"""

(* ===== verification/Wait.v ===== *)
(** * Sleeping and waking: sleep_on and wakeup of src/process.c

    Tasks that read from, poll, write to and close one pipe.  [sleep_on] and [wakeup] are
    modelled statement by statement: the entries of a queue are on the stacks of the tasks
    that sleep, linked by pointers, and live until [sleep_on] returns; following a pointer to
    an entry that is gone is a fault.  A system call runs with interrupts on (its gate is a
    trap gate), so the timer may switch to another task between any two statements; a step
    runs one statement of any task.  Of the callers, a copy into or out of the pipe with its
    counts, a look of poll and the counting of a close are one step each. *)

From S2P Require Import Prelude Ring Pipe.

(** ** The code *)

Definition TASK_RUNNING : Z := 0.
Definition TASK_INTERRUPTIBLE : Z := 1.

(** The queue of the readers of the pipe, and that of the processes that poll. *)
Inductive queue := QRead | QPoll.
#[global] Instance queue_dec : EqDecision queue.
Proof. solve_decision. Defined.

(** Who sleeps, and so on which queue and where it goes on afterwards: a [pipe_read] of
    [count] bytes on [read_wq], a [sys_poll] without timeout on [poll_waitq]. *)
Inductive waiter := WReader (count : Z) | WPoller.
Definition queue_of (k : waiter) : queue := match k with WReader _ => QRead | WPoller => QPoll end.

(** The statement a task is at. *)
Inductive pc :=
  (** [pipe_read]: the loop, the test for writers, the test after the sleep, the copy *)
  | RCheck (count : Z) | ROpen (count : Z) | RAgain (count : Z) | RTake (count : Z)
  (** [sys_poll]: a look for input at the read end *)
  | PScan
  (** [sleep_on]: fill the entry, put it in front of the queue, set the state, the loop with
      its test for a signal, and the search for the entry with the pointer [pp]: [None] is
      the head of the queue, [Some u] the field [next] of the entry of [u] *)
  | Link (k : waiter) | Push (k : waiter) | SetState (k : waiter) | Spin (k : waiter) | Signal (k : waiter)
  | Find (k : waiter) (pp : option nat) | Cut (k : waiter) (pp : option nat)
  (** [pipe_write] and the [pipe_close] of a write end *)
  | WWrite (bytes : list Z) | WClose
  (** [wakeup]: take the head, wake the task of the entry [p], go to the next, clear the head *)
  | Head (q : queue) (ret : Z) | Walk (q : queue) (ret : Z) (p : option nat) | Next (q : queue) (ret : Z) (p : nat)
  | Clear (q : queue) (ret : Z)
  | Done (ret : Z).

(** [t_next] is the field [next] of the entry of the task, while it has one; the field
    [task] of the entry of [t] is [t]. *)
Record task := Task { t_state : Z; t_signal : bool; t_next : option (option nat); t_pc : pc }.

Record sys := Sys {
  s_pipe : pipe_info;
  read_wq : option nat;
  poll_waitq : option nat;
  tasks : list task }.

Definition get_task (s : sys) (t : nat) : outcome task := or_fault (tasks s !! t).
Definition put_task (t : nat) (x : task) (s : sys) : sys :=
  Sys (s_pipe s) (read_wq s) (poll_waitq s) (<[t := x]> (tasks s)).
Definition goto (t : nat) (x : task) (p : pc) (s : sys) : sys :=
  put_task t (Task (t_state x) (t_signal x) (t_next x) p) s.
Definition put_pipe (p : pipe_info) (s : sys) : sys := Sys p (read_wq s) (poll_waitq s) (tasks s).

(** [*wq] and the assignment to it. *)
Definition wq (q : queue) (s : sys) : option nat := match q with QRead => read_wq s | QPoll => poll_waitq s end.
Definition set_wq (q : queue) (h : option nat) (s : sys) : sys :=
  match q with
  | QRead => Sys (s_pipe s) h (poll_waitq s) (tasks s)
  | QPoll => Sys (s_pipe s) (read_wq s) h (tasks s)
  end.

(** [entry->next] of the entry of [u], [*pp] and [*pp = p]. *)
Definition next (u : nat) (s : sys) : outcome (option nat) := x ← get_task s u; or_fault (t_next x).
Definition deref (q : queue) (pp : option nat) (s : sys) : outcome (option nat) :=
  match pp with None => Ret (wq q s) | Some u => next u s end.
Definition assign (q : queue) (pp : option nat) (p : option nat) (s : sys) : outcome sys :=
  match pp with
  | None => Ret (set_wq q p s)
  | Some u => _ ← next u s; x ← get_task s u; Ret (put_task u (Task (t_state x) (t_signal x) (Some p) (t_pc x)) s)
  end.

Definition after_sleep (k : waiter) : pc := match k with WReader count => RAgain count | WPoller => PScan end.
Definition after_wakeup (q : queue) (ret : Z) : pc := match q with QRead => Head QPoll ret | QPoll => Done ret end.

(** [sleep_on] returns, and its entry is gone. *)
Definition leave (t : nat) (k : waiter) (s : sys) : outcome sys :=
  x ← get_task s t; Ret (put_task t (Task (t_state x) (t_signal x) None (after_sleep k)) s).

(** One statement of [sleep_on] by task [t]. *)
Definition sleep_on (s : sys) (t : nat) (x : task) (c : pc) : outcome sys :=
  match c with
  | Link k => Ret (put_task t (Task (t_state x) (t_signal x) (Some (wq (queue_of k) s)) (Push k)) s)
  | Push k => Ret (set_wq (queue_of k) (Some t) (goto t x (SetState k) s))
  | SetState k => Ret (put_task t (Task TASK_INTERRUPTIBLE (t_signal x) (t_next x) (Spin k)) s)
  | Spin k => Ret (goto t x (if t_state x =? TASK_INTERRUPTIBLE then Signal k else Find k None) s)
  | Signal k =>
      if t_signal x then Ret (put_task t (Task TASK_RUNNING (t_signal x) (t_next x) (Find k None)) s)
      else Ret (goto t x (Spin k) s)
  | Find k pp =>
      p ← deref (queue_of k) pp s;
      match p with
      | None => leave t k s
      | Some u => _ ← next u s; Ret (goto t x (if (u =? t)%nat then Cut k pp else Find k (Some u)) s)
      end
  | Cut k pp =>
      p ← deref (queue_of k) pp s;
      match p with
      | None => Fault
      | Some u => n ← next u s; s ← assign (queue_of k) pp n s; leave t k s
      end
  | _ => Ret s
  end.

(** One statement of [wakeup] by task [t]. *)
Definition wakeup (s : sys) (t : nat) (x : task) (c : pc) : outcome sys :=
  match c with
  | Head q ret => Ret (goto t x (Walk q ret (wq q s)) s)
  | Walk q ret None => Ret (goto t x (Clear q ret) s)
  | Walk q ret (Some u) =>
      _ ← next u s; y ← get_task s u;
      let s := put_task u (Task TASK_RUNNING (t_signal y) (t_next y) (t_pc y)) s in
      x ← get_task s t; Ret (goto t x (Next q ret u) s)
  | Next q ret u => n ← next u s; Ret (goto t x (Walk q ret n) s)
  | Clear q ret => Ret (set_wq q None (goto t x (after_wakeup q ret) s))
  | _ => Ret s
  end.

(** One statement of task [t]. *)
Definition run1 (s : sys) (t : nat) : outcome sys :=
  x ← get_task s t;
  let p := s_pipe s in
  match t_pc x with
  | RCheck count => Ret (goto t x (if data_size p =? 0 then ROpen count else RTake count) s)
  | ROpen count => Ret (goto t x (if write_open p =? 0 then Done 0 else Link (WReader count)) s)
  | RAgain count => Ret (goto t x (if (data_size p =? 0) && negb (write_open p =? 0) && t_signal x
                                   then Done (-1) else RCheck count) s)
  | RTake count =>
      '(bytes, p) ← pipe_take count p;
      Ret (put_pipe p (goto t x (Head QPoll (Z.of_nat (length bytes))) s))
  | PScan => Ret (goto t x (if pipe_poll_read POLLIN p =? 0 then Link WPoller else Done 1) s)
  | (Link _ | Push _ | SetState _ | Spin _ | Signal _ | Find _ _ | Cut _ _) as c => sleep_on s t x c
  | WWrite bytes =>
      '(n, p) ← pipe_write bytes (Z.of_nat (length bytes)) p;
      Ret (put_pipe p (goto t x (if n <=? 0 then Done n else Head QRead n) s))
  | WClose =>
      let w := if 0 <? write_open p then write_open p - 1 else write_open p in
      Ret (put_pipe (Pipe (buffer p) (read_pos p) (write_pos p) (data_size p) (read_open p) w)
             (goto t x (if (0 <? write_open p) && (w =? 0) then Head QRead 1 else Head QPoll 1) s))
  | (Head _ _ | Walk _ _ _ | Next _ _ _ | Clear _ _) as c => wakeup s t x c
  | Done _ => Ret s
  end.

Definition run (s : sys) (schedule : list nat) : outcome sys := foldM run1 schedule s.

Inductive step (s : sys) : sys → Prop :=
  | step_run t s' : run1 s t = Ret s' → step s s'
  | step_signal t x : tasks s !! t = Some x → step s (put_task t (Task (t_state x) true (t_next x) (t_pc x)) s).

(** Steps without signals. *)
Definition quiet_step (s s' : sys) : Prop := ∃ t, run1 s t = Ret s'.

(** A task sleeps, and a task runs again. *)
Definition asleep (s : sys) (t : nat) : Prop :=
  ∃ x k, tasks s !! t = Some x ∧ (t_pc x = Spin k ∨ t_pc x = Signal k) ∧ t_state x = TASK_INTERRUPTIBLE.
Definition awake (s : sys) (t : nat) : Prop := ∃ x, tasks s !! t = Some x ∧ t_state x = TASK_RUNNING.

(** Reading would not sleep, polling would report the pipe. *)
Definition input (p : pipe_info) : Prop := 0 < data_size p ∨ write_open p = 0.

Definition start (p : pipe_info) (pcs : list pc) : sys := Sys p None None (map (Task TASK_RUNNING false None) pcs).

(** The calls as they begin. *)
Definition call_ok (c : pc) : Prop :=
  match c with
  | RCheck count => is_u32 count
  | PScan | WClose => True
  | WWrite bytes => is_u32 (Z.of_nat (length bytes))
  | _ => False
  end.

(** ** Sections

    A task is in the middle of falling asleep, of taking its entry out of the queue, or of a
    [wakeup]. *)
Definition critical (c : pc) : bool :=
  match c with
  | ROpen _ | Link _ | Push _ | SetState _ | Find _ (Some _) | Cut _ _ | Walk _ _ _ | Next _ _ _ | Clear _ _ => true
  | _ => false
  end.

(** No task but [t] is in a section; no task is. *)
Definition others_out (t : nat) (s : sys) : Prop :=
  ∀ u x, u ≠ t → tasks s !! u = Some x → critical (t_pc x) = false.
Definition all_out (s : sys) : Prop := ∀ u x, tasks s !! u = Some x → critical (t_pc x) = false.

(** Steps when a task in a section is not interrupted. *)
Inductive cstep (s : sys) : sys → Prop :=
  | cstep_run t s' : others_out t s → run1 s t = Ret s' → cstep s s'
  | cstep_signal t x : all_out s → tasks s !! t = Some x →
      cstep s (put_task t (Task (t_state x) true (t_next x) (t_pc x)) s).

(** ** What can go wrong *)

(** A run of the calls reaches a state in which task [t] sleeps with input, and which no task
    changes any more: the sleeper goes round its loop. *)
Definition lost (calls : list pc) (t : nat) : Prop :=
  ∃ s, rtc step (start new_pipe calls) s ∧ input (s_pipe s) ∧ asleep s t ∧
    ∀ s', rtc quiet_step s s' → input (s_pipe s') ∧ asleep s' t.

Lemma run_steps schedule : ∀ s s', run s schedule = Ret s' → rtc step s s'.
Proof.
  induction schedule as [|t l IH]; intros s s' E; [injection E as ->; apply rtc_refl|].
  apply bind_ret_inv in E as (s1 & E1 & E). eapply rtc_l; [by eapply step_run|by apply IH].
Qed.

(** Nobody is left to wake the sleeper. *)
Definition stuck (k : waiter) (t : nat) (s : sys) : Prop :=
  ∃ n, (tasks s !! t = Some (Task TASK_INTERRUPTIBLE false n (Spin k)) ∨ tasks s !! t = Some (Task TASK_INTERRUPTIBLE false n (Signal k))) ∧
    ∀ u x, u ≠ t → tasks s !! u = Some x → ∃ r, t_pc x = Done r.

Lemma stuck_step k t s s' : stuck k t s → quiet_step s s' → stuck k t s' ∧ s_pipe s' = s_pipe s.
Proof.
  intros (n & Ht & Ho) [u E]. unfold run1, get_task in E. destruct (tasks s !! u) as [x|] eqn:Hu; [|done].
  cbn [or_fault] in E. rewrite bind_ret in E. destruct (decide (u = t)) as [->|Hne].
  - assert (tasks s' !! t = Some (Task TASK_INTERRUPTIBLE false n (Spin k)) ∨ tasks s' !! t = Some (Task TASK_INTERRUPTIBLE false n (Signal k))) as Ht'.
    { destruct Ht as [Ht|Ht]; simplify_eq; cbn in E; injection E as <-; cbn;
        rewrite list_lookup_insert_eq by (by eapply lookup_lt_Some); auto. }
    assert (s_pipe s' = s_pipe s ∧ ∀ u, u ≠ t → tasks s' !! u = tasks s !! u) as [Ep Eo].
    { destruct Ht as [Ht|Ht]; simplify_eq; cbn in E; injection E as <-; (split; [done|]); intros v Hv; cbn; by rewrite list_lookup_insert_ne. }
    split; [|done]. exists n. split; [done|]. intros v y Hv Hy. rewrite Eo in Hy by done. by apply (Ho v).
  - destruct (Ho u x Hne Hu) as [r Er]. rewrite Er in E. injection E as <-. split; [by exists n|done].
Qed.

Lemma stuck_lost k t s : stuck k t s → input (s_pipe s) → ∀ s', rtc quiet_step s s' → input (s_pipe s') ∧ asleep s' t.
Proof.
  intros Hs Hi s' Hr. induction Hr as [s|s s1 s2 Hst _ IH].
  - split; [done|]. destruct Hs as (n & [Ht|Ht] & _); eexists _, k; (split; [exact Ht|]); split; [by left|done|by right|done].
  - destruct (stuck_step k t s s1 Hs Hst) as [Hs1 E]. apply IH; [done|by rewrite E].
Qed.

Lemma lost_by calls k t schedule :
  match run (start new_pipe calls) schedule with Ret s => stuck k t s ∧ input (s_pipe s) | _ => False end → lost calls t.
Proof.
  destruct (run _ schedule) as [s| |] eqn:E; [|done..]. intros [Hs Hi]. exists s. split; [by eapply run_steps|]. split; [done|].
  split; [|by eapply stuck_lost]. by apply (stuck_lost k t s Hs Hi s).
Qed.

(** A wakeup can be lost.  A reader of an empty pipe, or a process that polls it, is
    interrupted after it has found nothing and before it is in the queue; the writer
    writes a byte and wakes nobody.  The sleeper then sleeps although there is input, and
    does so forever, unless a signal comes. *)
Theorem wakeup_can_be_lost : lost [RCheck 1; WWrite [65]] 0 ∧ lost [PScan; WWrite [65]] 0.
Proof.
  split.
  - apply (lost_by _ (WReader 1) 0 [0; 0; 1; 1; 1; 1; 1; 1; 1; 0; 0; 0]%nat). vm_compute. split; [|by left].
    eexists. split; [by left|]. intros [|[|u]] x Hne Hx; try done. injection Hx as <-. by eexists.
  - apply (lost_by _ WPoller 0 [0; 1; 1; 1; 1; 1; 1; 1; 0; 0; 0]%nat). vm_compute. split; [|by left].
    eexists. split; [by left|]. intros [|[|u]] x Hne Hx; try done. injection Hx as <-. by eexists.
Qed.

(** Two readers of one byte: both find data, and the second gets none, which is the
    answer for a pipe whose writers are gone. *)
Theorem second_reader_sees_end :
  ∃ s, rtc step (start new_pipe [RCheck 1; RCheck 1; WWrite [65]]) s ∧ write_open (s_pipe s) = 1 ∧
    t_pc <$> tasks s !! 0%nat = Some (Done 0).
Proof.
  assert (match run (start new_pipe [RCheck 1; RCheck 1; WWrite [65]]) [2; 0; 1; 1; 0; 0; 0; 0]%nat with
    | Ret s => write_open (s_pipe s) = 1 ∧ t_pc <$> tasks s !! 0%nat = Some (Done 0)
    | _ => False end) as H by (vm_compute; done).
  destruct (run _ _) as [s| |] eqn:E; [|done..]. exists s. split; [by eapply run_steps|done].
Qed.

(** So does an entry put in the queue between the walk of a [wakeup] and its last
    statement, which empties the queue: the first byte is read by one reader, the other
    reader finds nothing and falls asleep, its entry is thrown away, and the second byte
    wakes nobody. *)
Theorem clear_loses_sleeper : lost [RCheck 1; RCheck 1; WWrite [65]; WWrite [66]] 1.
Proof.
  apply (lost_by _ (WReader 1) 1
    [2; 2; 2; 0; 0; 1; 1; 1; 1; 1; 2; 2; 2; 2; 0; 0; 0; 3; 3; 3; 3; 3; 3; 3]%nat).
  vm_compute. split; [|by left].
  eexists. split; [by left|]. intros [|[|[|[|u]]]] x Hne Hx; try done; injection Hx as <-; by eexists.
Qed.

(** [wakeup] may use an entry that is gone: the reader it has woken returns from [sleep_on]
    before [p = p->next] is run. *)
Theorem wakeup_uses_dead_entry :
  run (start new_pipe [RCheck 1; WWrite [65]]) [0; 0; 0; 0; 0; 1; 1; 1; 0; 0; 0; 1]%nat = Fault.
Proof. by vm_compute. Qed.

"""

ACTIVITY:
The lines above, starting at the one with "(** [sleep_on] returns, and" and ending at the one with "match t_pc x with", are the only ones to return, exactly as written.

RESULT FOR THIS EXERCISE:
(** [sleep_on] returns, and its entry is gone. *)
Definition leave (t : nat) (k : waiter) (s : sys) : outcome sys :=
  x ← get_task s t; Ret (put_task t (Task (t_state x) (t_signal x) None (after_sleep k)) s).

(** One statement of [sleep_on] by task [t]. *)
Definition sleep_on (s : sys) (t : nat) (x : task) (c : pc) : outcome sys :=
  match c with
  | Link k => Ret (put_task t (Task (t_state x) (t_signal x) (Some (wq (queue_of k) s)) (Push k)) s)
  | Push k => Ret (set_wq (queue_of k) (Some t) (goto t x (SetState k) s))
  | SetState k => Ret (put_task t (Task TASK_INTERRUPTIBLE (t_signal x) (t_next x) (Spin k)) s)
  | Spin k => Ret (goto t x (if t_state x =? TASK_INTERRUPTIBLE then Signal k else Find k None) s)
  | Signal k =>
      if t_signal x then Ret (put_task t (Task TASK_RUNNING (t_signal x) (t_next x) (Find k None)) s)
      else Ret (goto t x (Spin k) s)
  | Find k pp =>
      p ← deref (queue_of k) pp s;
      match p with
      | None => leave t k s
      | Some u => _ ← next u s; Ret (goto t x (if (u =? t)%nat then Cut k pp else Find k (Some u)) s)
      end
  | Cut k pp =>
      p ← deref (queue_of k) pp s;
      match p with
      | None => Fault
      | Some u => n ← next u s; s ← assign (queue_of k) pp n s; leave t k s
      end
  | _ => Ret s
  end.

(** One statement of [wakeup] by task [t]. *)
Definition wakeup (s : sys) (t : nat) (x : task) (c : pc) : outcome sys :=
  match c with
  | Head q ret => Ret (goto t x (Walk q ret (wq q s)) s)
  | Walk q ret None => Ret (goto t x (Clear q ret) s)
  | Walk q ret (Some u) =>
      _ ← next u s; y ← get_task s u;
      let s := put_task u (Task TASK_RUNNING (t_signal y) (t_next y) (t_pc y)) s in
      x ← get_task s t; Ret (goto t x (Next q ret u) s)
  | Next q ret u => n ← next u s; Ret (goto t x (Walk q ret n) s)
  | Clear q ret => Ret (set_wq q None (goto t x (after_wakeup q ret) s))
  | _ => Ret s
  end.

(** One statement of task [t]. *)
Definition run1 (s : sys) (t : nat) : outcome sys :=
  x ← get_task s t;
  let p := s_pipe s in
  match t_pc x with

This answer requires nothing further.